» Exercise goal: The answer must restate every entry exactly as it appears.

*** Block opens ***

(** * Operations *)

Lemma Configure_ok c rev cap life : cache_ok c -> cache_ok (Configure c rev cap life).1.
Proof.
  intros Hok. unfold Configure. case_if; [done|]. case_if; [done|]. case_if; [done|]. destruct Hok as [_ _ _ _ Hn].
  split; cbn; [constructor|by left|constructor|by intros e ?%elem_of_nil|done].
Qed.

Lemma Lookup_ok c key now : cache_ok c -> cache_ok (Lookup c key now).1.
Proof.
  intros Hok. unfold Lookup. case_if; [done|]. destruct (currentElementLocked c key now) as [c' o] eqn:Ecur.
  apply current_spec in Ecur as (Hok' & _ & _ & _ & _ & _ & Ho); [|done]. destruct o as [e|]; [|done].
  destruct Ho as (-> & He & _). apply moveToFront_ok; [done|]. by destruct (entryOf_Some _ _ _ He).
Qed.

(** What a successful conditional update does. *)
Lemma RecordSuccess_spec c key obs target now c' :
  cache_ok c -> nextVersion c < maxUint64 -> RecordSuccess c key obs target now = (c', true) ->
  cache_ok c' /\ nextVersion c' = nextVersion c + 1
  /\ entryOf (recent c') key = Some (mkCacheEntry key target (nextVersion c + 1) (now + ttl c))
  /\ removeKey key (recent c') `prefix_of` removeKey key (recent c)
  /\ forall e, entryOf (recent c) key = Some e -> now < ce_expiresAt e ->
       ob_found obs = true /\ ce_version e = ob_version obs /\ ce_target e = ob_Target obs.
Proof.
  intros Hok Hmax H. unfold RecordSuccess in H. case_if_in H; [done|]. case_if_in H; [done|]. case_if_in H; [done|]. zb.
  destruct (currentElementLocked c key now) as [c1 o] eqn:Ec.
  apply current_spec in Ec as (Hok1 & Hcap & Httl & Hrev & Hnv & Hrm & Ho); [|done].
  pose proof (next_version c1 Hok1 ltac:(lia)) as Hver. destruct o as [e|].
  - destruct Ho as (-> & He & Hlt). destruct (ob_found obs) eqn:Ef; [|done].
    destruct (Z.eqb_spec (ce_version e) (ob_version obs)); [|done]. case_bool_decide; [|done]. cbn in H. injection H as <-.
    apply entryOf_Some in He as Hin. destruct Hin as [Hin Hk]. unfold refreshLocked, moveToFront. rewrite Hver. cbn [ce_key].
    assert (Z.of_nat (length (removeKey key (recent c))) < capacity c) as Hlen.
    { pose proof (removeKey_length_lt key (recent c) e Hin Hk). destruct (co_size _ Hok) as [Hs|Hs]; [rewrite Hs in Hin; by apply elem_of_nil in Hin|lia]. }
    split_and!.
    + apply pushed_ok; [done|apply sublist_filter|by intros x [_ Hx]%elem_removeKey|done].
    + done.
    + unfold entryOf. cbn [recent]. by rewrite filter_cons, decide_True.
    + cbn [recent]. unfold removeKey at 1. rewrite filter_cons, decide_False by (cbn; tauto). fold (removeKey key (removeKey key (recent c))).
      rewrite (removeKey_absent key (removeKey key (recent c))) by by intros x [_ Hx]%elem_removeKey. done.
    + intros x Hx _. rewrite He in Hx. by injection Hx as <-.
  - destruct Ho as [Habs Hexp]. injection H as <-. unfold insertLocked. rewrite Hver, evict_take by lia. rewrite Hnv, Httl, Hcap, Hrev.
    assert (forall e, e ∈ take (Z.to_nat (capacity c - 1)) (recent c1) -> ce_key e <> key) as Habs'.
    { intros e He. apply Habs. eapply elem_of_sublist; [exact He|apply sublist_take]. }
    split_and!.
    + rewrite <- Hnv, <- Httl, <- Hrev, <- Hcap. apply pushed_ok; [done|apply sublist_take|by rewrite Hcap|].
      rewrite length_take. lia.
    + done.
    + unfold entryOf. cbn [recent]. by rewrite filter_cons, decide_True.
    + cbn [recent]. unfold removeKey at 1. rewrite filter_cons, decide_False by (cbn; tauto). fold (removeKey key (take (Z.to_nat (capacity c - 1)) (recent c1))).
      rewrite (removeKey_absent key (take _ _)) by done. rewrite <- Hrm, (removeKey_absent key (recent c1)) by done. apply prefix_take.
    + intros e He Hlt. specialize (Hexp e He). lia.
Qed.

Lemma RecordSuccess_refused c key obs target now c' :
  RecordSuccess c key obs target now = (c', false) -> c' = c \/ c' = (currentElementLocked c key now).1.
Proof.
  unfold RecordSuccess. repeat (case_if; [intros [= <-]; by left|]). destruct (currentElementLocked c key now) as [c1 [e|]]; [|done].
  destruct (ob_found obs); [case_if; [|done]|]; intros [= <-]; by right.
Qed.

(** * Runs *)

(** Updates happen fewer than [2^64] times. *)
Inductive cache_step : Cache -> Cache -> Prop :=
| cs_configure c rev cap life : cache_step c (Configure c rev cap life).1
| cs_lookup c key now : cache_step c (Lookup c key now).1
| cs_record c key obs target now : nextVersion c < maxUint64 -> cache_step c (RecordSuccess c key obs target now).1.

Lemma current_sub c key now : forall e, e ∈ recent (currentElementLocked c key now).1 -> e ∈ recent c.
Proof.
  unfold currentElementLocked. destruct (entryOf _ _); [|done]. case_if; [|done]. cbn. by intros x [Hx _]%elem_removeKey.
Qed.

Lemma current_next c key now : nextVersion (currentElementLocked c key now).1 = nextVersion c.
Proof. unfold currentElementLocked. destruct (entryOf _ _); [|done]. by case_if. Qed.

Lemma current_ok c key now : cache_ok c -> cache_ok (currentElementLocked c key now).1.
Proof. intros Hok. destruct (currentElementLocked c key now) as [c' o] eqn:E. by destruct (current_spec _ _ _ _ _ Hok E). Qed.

*** Block closes ***

» Output of the exercise:
(** * Operations *)

Lemma Configure_ok c rev cap life : cache_ok c -> cache_ok (Configure c rev cap life).1.
Proof.
  intros Hok. unfold Configure. case_if; [done|]. case_if; [done|]. case_if; [done|]. destruct Hok as [_ _ _ _ Hn].
  split; cbn; [constructor|by left|constructor|by intros e ?%elem_of_nil|done].
Qed.

Lemma Lookup_ok c key now : cache_ok c -> cache_ok (Lookup c key now).1.
Proof.
  intros Hok. unfold Lookup. case_if; [done|]. destruct (currentElementLocked c key now) as [c' o] eqn:Ecur.
  apply current_spec in Ecur as (Hok' & _ & _ & _ & _ & _ & Ho); [|done]. destruct o as [e|]; [|done].
  destruct Ho as (-> & He & _). apply moveToFront_ok; [done|]. by destruct (entryOf_Some _ _ _ He).
Qed.

(** What a successful conditional update does. *)
Lemma RecordSuccess_spec c key obs target now c' :
  cache_ok c -> nextVersion c < maxUint64 -> RecordSuccess c key obs target now = (c', true) ->
  cache_ok c' /\ nextVersion c' = nextVersion c + 1
  /\ entryOf (recent c') key = Some (mkCacheEntry key target (nextVersion c + 1) (now + ttl c))
  /\ removeKey key (recent c') `prefix_of` removeKey key (recent c)
  /\ forall e, entryOf (recent c) key = Some e -> now < ce_expiresAt e ->
       ob_found obs = true /\ ce_version e = ob_version obs /\ ce_target e = ob_Target obs.
Proof.
  intros Hok Hmax H. unfold RecordSuccess in H. case_if_in H; [done|]. case_if_in H; [done|]. case_if_in H; [done|]. zb.
  destruct (currentElementLocked c key now) as [c1 o] eqn:Ec.
  apply current_spec in Ec as (Hok1 & Hcap & Httl & Hrev & Hnv & Hrm & Ho); [|done].
  pose proof (next_version c1 Hok1 ltac:(lia)) as Hver. destruct o as [e|].
  - destruct Ho as (-> & He & Hlt). destruct (ob_found obs) eqn:Ef; [|done].
    destruct (Z.eqb_spec (ce_version e) (ob_version obs)); [|done]. case_bool_decide; [|done]. cbn in H. injection H as <-.
    apply entryOf_Some in He as Hin. destruct Hin as [Hin Hk]. unfold refreshLocked, moveToFront. rewrite Hver. cbn [ce_key].
    assert (Z.of_nat (length (removeKey key (recent c))) < capacity c) as Hlen.
    { pose proof (removeKey_length_lt key (recent c) e Hin Hk). destruct (co_size _ Hok) as [Hs|Hs]; [rewrite Hs in Hin; by apply elem_of_nil in Hin|lia]. }
    split_and!.
    + apply pushed_ok; [done|apply sublist_filter|by intros x [_ Hx]%elem_removeKey|done].
    + done.
    + unfold entryOf. cbn [recent]. by rewrite filter_cons, decide_True.
    + cbn [recent]. unfold removeKey at 1. rewrite filter_cons, decide_False by (cbn; tauto). fold (removeKey key (removeKey key (recent c))).
      rewrite (removeKey_absent key (removeKey key (recent c))) by by intros x [_ Hx]%elem_removeKey. done.
    + intros x Hx _. rewrite He in Hx. by injection Hx as <-.
  - destruct Ho as [Habs Hexp]. injection H as <-. unfold insertLocked. rewrite Hver, evict_take by lia. rewrite Hnv, Httl, Hcap, Hrev.
    assert (forall e, e ∈ take (Z.to_nat (capacity c - 1)) (recent c1) -> ce_key e <> key) as Habs'.
    { intros e He. apply Habs. eapply elem_of_sublist; [exact He|apply sublist_take]. }
    split_and!.
    + rewrite <- Hnv, <- Httl, <- Hrev, <- Hcap. apply pushed_ok; [done|apply sublist_take|by rewrite Hcap|].
      rewrite length_take. lia.
    + done.
    + unfold entryOf. cbn [recent]. by rewrite filter_cons, decide_True.
    + cbn [recent]. unfold removeKey at 1. rewrite filter_cons, decide_False by (cbn; tauto). fold (removeKey key (take (Z.to_nat (capacity c - 1)) (recent c1))).
      rewrite (removeKey_absent key (take _ _)) by done. rewrite <- Hrm, (removeKey_absent key (recent c1)) by done. apply prefix_take.
    + intros e He Hlt. specialize (Hexp e He). lia.
Qed.

Lemma RecordSuccess_refused c key obs target now c' :
  RecordSuccess c key obs target now = (c', false) -> c' = c \/ c' = (currentElementLocked c key now).1.
Proof.
  unfold RecordSuccess. repeat (case_if; [intros [= <-]; by left|]). destruct (currentElementLocked c key now) as [c1 [e|]]; [|done].
  destruct (ob_found obs); [case_if; [|done]|]; intros [= <-]; by right.
Qed.

(** * Runs *)

(** Updates happen fewer than [2^64] times. *)
Inductive cache_step : Cache -> Cache -> Prop :=
| cs_configure c rev cap life : cache_step c (Configure c rev cap life).1
| cs_lookup c key now : cache_step c (Lookup c key now).1
| cs_record c key obs target now : nextVersion c < maxUint64 -> cache_step c (RecordSuccess c key obs target now).1.

Lemma current_sub c key now : forall e, e ∈ recent (currentElementLocked c key now).1 -> e ∈ recent c.
Proof.
  unfold currentElementLocked. destruct (entryOf _ _); [|done]. case_if; [|done]. cbn. by intros x [Hx _]%elem_removeKey.
Qed.

Lemma current_next c key now : nextVersion (currentElementLocked c key now).1 = nextVersion c.
Proof. unfold currentElementLocked. destruct (entryOf _ _); [|done]. by case_if. Qed.

Lemma current_ok c key now : cache_ok c -> cache_ok (currentElementLocked c key now).1.
Proof. intros Hok. destruct (currentElementLocked c key now) as [c' o] eqn:E. by destruct (current_spec _ _ _ _ _ Hok E). Qed.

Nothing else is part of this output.